= Naoufal Fassih =

Dutch criminal convicted of attempted murder

Naoufal Fassih (born 1980 in Rotterdam) is a Dutch criminal of Moroccan (Taza) origins. He has been at the centre of a longrunning feud between two Dutch crime gangs.

==Criminal background==
He has criminal links to Spain, Ireland and Morocco.

===Feud===
In March 2012 customs seized 200 to 400 kg of cocaine in Antwerp. The seizure was not announced, leading the gang in question to think they had been ripped off by rival criminals.

Fassih was associated with Gwenette Martha, who was assassinated in Amsterdam in May 2014 when 80 rounds were fired at him as he left a kebab shop.

Fassih was allegedly present at another assassination, that of Samir Bouyakhrichan, in Benahavis, near Marbella in August 2014.
Dutch police believe that he was there with five others.

Bouyakhrichan was associated with another criminal called Danny Kuiters ( Danny Daimler). One of Kuiter's enforcers was Peter Raap.

On 4 November 2015 Dutch police bugging a car heard Wafaa Balfallah, Fassih's girlfriend, counting out €8,000 in €500 notes and giving the cash to a man in Eindhoven. Dutch police believe she then flew to Dublin, from where she contacted Fassih.
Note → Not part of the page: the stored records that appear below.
(** What a file can hold: strings of at most 255 bytes of valid UTF-8, addresses
    and ports at their widths, and section lengths that fit a [u32]. *)
Definition serializable (c : CompiledRuleSet) (f sf : bytes) : Prop :=
  build_domain_fst (domains c) = Ok f /\ build_suffix_fst (domain_suffixes c) = Ok sf /\
  strings_ok (domain_keywords c) /\ strings_ok (domain_regexes c) /\
  cidr_bytes_ok 32 (ipv4_cidrs c) /\ cidr_bytes_ok 128 (ipv6_cidrs c) /\ ports_ok (ports c) /\
  Forall section_ok (sections_of c f sf).

Lemma sections_ok c f sf : Forall section_ok (sections_of c f sf) ->
  forall t data, (t, data) ∈ [ (DomainFst, f); (DomainSuffixFst, sf);
      (DomainKeyword, encode_strings (domain_keywords c)); (DomainRegex, encode_strings (domain_regexes c));
      (IpCidrV4, encode_ipv4_cidrs (ipv4_cidrs c)); (IpCidrV6, encode_ipv6_cidrs (ipv6_cidrs c));
      (Port, encode_ports (ports c)) ] -> len data < 2 ^ 32.
Proof.
  intros Hs t data Hin. destruct (Z.eq_dec (len data) 0) as [->|Hne]; [done|].
  rewrite Forall_forall in Hs. destruct (Hs (t, data)) as [_ H]; [|done].
  apply list_elem_of_In, filter_In. split; [by apply list_elem_of_In|].
  cbn [snd]. by apply negb_true_iff, Z.eqb_neq.
Qed.

Lemma load_sections_of c f sf : serializable c f sf ->
  load_list LoadedRuleSet_default (sections_of c f sf) =
  Ret (Ok (mkLoaded [] [] f sf (domain_keywords c) (domain_regexes c) (ipv4_cidrs c) (ipv6_cidrs c) (ports c))).
Proof.
  intros (_ & _ & Hk & Hr & H4 & H6 & Hp & Hs). pose proof (sections_ok c f sf Hs) as Hlen.
  assert (Hfst : forall out t data, section_ok (t, data) -> forall r,
    (forall n, set_section out t data n = Ret (Ok r)) -> load_section out (t, data) = Ret (Ok r)).
  { intros out t data [Hd _] r Hr'. unfold load_section. cbn [fst snd] in *.
    destruct (entry_count_returns t data Hd) as [n ->]. by rewrite bind_Ret, Hr'. }
  assert (Hsec : forall t data, len data <> 0 -> (t, data) ∈ [(DomainFst, f); (DomainSuffixFst, sf)] -> section_ok (t, data)).
  { intros t data Hne Hin. rewrite Forall_forall in Hs. apply Hs, list_elem_of_In, filter_In. split.
    - apply list_elem_of_In. rewrite !elem_of_cons in *. naive_solver.
    - cbn [snd]. by apply negb_true_iff, Z.eqb_neq. }
  unfold sections_of, LoadedRuleSet_default. change (fun s => negb (len s.2 =? 0)) with nonempty_section.
  rewrite (load_step _ (mkLoaded [] [] f [] [] [] [] [] []));
    [|intros ->%len_zero; done|intros Hne; apply Hfst; [apply Hsec; [done|by left]|done]].
  rewrite (load_step _ (mkLoaded [] [] f sf [] [] [] [] []));
    [|intros ->%len_zero; done|intros Hne; apply Hfst; [apply Hsec; [done|right; by left]|done]].
  rewrite (load_step _ (mkLoaded [] [] f sf (domain_keywords c) [] [] [] []));
    [|intros ->%encode_strings_empty; done
     |intros _; by apply (load_strings_section _ _ _ (fun x => mkLoaded [] [] f sf x [] [] [] []))].
  rewrite (load_step _ (mkLoaded [] [] f sf (domain_keywords c) (domain_regexes c) [] [] []));
    [|intros ->%encode_strings_empty; done
     |intros _; by apply (load_strings_section _ _ _ (fun x => mkLoaded [] [] f sf (domain_keywords c) x [] [] []))].
  assert (L4 : len (encode_ipv4_cidrs (ipv4_cidrs c)) < 2 ^ 32) by (apply (Hlen IpCidrV4); do 4 right; by left).
  assert (L6 : len (encode_ipv6_cidrs (ipv6_cidrs c)) < 2 ^ 32) by (apply (Hlen IpCidrV6); do 5 right; by left).
  assert (Lp : len (encode_ports (ports c)) < 2 ^ 32) by (apply (Hlen Port); do 6 right; by left).
  assert (G4 : forall x : Z * Z, length (to_be_bytes 4 x.1 ++ [x.2]) = Z.to_nat 5)
    by (intros; by rewrite length_app, length_to_be_bytes).
  assert (G6 : forall x : Z * Z, length (to_be_bytes 16 x.1 ++ [x.2]) = Z.to_nat 17)
    by (intros; by rewrite length_app, length_to_be_bytes).
  assert (Gp : forall x : Z * Z, length (to_le_bytes 2 x.1 ++ to_le_bytes 2 x.2) = Z.to_nat 4)
    by (intros; by rewrite length_app, !length_to_le_bytes).
  rewrite (load_step _ (mkLoaded [] [] f sf (domain_keywords c) (domain_regexes c) (ipv4_cidrs c) [] []));
    [|intros ->%(encode_fixed_empty _ 5); done|].
  2: { intros _. unfold load_section. cbn [fst snd entry_count_for]. rewrite bind_Ret. unfold IPV4_ENTRY_LEN, encode_ipv4_cidrs.
       rewrite (entry_count_fixed _ 5) by done.
       cbn [set_section]. fold (encode_ipv4_cidrs (ipv4_cidrs c)). by rewrite decode_encode_ipv4. }
  rewrite (load_step _ (mkLoaded [] [] f sf (domain_keywords c) (domain_regexes c) (ipv4_cidrs c) (ipv6_cidrs c) []));
    [|intros ->%(encode_fixed_empty _ 17); done|].
  2: { intros _. unfold load_section. cbn [fst snd entry_count_for]. rewrite bind_Ret. unfold IPV6_ENTRY_LEN, encode_ipv6_cidrs.
       rewrite (entry_count_fixed _ 17) by done.
       cbn [set_section]. fold (encode_ipv6_cidrs (ipv6_cidrs c)). by rewrite decode_encode_ipv6. }
  rewrite (load_step _ (mkLoaded [] [] f sf (domain_keywords c) (domain_regexes c) (ipv4_cidrs c) (ipv6_cidrs c) (ports c)));
    [done|intros ->%(encode_fixed_empty _ 4); done|].
  intros _. unfold load_section. cbn [fst snd entry_count_for]. rewrite bind_Ret. unfold PORT_ENTRY_LEN, encode_ports.
  rewrite (entry_count_fixed _ 4) by done.
  cbn [set_section]. fold (encode_ports (ports c)). by rewrite decode_encode_ports.
Qed.

Lemma load_file l body : Forall section_ok l -> len l < 2 ^ 32 -> write_sections l = Ret body ->
  LoadedRuleSet_from_bytes (file_header (len l) ++ body) = load_list LoadedRuleSet_default l.
Proof.
  intros Hl Hn Hw. unfold LoadedRuleSet_from_bytes, LoadedRuleSet_from_reader.
  assert (Hh : len (file_header (len l)) = 14) by reflexivity.
  rewrite read_exact_app by (by rewrite Hh).
  assert (slice (file_header (len l)) 0 4 = Ret MAGIC) as -> by (apply (slice_app_mid [] MAGIC); done).
  rewrite bind_Ret. rewrite decide_False by (intros H; by apply H).
  assert (idx (file_header (len l)) 4 = Ret VERSION) as -> by done. rewrite bind_Ret.
  cbn [negb andb VERSION VERSION_V1 Z.eqb Pos.eqb]. cbv iota.
  assert (slice (file_header (len l)) 6 10 = Ret (to_le_bytes 4 (as_u32 (len l)))) as ->.
  { unfold file_header. rewrite !app_assoc. rewrite <-app_assoc. apply slice_app_mid; done. }
  rewrite bind_Ret, from_to_le_bytes_id by apply as_u32_bound.
  assert (as_u32 (len l) = len l) as ->
    by (unfold as_u32, wrap; apply Z.mod_small; pose proof (len_nonneg l); lia).
  apply read_write_sections; [done|done|].
  clear -Hw. revert body Hw. induction l as [|[t d] l IH]; intros body Hw; [simpl; lia|].
  cbn [write_sections] in Hw. apply bind_Ret_inv in Hw as (w & Hw1 & Hw).
  apply bind_Ret_inv in Hw as (rest & Hw2 & [= <-]).
  apply bind_Ret_inv in Hw1 as (n & _ & [= <-]). specialize (IH rest Hw2). simpl. rewrite length_app. simpl. lia.
Qed.

Lemma serialize_load_ok c f sf : serializable c f sf ->
  exists buf, CompiledRuleSet_serialize c = Ret (Ok buf) /\
    LoadedRuleSet_from_bytes buf =
    Ret (Ok (mkLoaded [] [] f sf (domain_keywords c) (domain_regexes c) (ipv4_cidrs c) (ipv6_cidrs c) (ports c))).
Proof.
  intros Hc. pose proof Hc as (Hf & Hsf & _ & _ & _ & _ & _ & Hs).
  destruct (write_sections_returns _ Hs) as [body Hw].
  exists (file_header (len (sections_of c f sf)) ++ body). split.
  - unfold CompiledRuleSet_serialize. by rewrite Hf, Hsf, Hw.
  - rewrite <-(load_sections_of c f sf Hc). apply load_file; [done| |done].
    assert (length (sections_of c f sf) <= 7)%nat; [|unfold len; lia].
    unfold sections_of. etransitivity; [apply filter_length_le|done].
Qed.

(** Round trip of rule-set files: a compiled rule set whose entries fit the
    format's length fields is serialized without panic, and loading the bytes
    gives back its automata, keywords, patterns, CIDR blocks and ports. *)
Theorem serialize_load_roundtrip (c : CompiledRuleSet) (f sf : bytes) :
  serializable c f sf ->
  exists buf, CompiledRuleSet_serialize c = Ret (Ok buf) /\
    LoadedRuleSet_from_bytes buf =
    Ret (Ok (mkLoaded [] [] f sf (domain_keywords c) (domain_regexes c) (ipv4_cidrs c) (ipv6_cidrs c) (ports c))).
Proof. apply serialize_load_ok. Qed.
End RoundTrip.

#[export] Instance section_ok_dec s : Decision (section_ok s).
Proof. unfold section_ok. apply _. Defined.

Definition sample_rules : CompiledRuleSet :=
  mkCompiled [lit "example.com"] [lit "google.com"] [lit "ads"] [] [(0x0A000000, 8)] [] [(80, 80); (8000, 9000)].

Lemma sample_serializable : exists f sf, serializable (FST := ToyFst) sample_rules f sf.
Proof.
  exists (toy_encode [lit "com.example"]), (toy_encode [lit "com.google."]).
  split_and!; [vm_compute; reflexivity | vm_compute; reflexivity |..].
  1-5: repeat constructor; vm_compute; done.
  apply (bool_decide_eq_true_1 (Forall section_ok _)). vm_compute. reflexivity.
Qed.

Lemma serialize_load_roundtrip_witness :
  exists f sf, serializable (FST := ToyFst) sample_rules f sf /\
    exists buf, CompiledRuleSet_serialize (FST := ToyFst) sample_rules = Ret (Ok buf) /\
      LoadedRuleSet_from_bytes buf =
      Ret (Ok (mkLoaded [] [] f sf [lit "ads"] [] [(0x0A000000, 8)] [] [(80, 80); (8000, 9000)])).
Proof.
  destruct sample_serializable as (f & sf & H). exists f, sf.
  split; [exact H|]. exact (serialize_load_roundtrip (FST := ToyFst) sample_rules _ _ H).
Defined.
The following day an attempt was made to murder Peter Raap near Amsterdam. Forty shots were fired and the victim was hit seven times, though he survived. He was sitting in his car on the outskirts of Amsterdam beside a canal when the attack happened. He managed to climb out of the car and conceal himself in the canal.

A witness got the number of the assailants' car and Dutch police arrested three men. Dutch police found a BlackBerry on one of the three where the contact details for Fassih were stored under "Buik".

==Arrest in Dublin==
In April 2016 Gardaí were executing a search warrant on an apartment in Baggot Street that they believe belonged to the Kinahan gang when Fassih answered the door. Gardaí did not know who he was, though they suspected he was connected to organised crime. Gardaí found a fake Dutch passport, a fake Belgian ID card, three designer watches worth up to €90,000, phones, memory sticks, €12,825 in cash and £300 in sterling. He was wearing €800 trainers.

He told them he was Omar Ghazouani.

He was identified when his fingerprints were sent to Interpol. Two arrest warrants were sent - one for a fight on a Dutch street and money-laundering in the Netherlands, the second for money-laundering relating to the cash found in the apartment in Dublin with him. Messages on the phone from him criticised the gang for their failure to kill Raap.

Gardaí described him as being easy to deal with when in custody. When a third warrant, alleging complicity in the attempt on Peter Raap, he became agitated.

==Convictions==
He was jailed in April 2018 for 18 years for his part in the attempt on the life of Peter Raap. He was the sixth person to be convicted for a role in the crime, others having received sentences from 17 to 20 years. He was convicted because he had issued instructions to kill Raap.

He was also convicted of involvement with the murder of Ali Motamed. He subcontracted the murder to hitmen in the Netherlands. Evidence seized from Ennetcom led to him being convicted of one charge of murder and one of attempted murder. Emails revealed that €130,000 was offered for the murder of Motamed, though the identity of whoever offered the money has never been established. However, on appeal this conviction was overturned in January 2025 and Fassih was found not guilty of the murder of Motamed.